Er legte sanft die Arme um sie. »Oh, Min, deine Gabe bereitet dir mehr Qualen als Vergnügen. Ich würde dir den Schmerz nehmen, wenn ich könnte, Min. Ich würde es tun.«

Es drang langsam zu ihr durch, daß auch er zitterte. Licht, er versuchte eisenhart zu sein, was der Wiedergeborene Drache seiner Meinung nach sein mußte, aber es schmerzte ihn, wenn jemand wegen ihm starb, bei Colavaere wahrscheinlich nicht weniger als bei Fei.

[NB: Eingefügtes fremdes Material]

(** The Redis sink mirrors a table: when a batch of inserts, deletes and updates in
    place with complete row images has been written, the object at the key of every row
    is that row, as a hash or as JSON, and the keys of deleted rows hold nothing, as long
    as different rows have different keys. *)
Theorem redis_sink_mirrors events chs T s s' r r' :
  ds_config s = Some cfg → rc_Format cfg ∈ redis_formats → ds_client s = Some r →
  Forall (table_event t columns) events → mapM (change_of keys) events = Some chs → full columns T →
  changes_apply keys chs T → Forall (λ ch, ∃ k, change_key keys ch = Some k ∧ K k) chs →
  (∀ k, K k → keyspace r !! redis_key k = redis_enc <$> T k) →
  redis_Write fmt_v events s = (s', Ok tt) → ds_client s' = Some r' →
  (∀ k, K k → keyspace r' !! redis_key k = redis_enc <$> apply_changes keys chs T k) ∧
  ds_position s' = match last events with Some e => Some (ev_Position e) | None => ds_position s end.
Proof.
  intros Hcfg Hfmt Hr He Hchs HT Happ HK Hm Hw Hr'.
  destruct (batch_calls events chs Hfmt He Hchs) as (cmds & ops & Hcmds & Hlen & Hops & Hruns).
  destruct (keyed_mirror redis_put keys columns redis_key redis_enc K key_inj) with (chs := chs) (T := T)
    (m := λ i, keyspace r !! i) as (ops' & Hops' & Hmir); [| |done|by eapply table_events_changes|done..|].
  { intros. by apply redis_put_full. }
  { intros r1 r0 H1 H0. apply redis_put_full; [done|]. intros v [= <-]. by exists r0. }
  rewrite Hops in Hops'. injection Hops' as <-.
  unfold redis_Write in Hw. cbn [set_state ds_config] in Hw. rewrite Hcfg, Hcmds in Hw.
  assert (Hks : ∀ i, keyspace r' !! i = run_ops redis_put ops (λ i, keyspace r !! i) i ∧
                ds_position s' = match last events with Some e => Some (ev_Position e) | None => ds_position s end).
  { destruct cmds as [|cmd cmds].
    - injection Hw as <-. cbn in Hr'. rewrite Hr in Hr'. injection Hr' as <-. split; [by apply Hruns|done].
    - unfold executePipeline in Hw. cbn [set_state ds_client] in Hw. rewrite Hr in Hw.
      destruct (redis_Exec _ r) as [r1 res] eqn:Ex. destruct res as [[]|[]]; try done.
      injection Hw as <-. cbn in Hr'. injection Hr' as <-. apply exec_law in Ex. split; [by apply Hruns|done]. }
  split; [|by destruct (Hks "")]. intros k Hk. rewrite (proj1 (Hks _)). by apply Hmir.
Qed.
End Mirror.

Er blutete für jedermann, der verletzt wurde, und versuchte vorzugeben, daß dem nicht so war.

»Küß mich«, murmelte sie. Als er sich nicht regte, schaute sie auf. Er blinzelte sie unsicher an, die Augen jetzt blau, nicht mehr grau, ein Morgenhimmel. »Ich necke dich nicht.« Wie oft hatte sie ihn geneckt, auf seinem Schoß gesessen, ihn geküßt, ihn Schafhirte genannt, weil sie es nicht wagte, seinen Namen auszusprechen, aus Angst, er könnte die Zärtlichkeit hören? Er ließ es sich gefallen, weil er glaubte, sie wollte ihn tatsächlich necken und würde aufhören, wenn sie glaubte, daß es nicht auf ihn wirkte. Ha! Tante Jan und Tante Rana hatte gesagt, man sollte einen Mann nicht küssen, wenn man ihn nicht heiraten wollte, aber Tante Miren schien ein wenig mehr von der Welt zu wissen. Sie sagte, man sollte einen Mann nicht zu beiläufig küssen, weil sich Männer so leicht verliebten. »Ich friere innerlich, Schafhirte. Colavaere, und Meister Fei... Ich muß warme Haut spüren. Ich brauche ... bitte?«

Er senkte den Kopf so langsam. Zunächst war es der Kuß eines Bruders, sanft wie Milchwasser, beruhigend, tröstend. Dann wurde es anders. Überhaupt nicht mehr beruhigend. Er versuchte, sich ihr ruckartig zu entziehen. »Min, ich kann nicht. Ich habe kein Recht...«

Sie ergriff zwei Händevoll seines Haars, zog seinen Kopf wieder herab, und nach einer kleinen Weile hörte er auf, sich zu widersetzen. Sie war sich nicht sicher, ob ihre Hände sich zuerst an seinem Hemd oder seine sich zuerst an ihrem zu schaffen machten, aber eines wußte sie genau: Wenn er jetzt auch nur versuchte aufzuhören, würde sie einen von Riallins Speeren holen - alle Speere - und ihn erstechen.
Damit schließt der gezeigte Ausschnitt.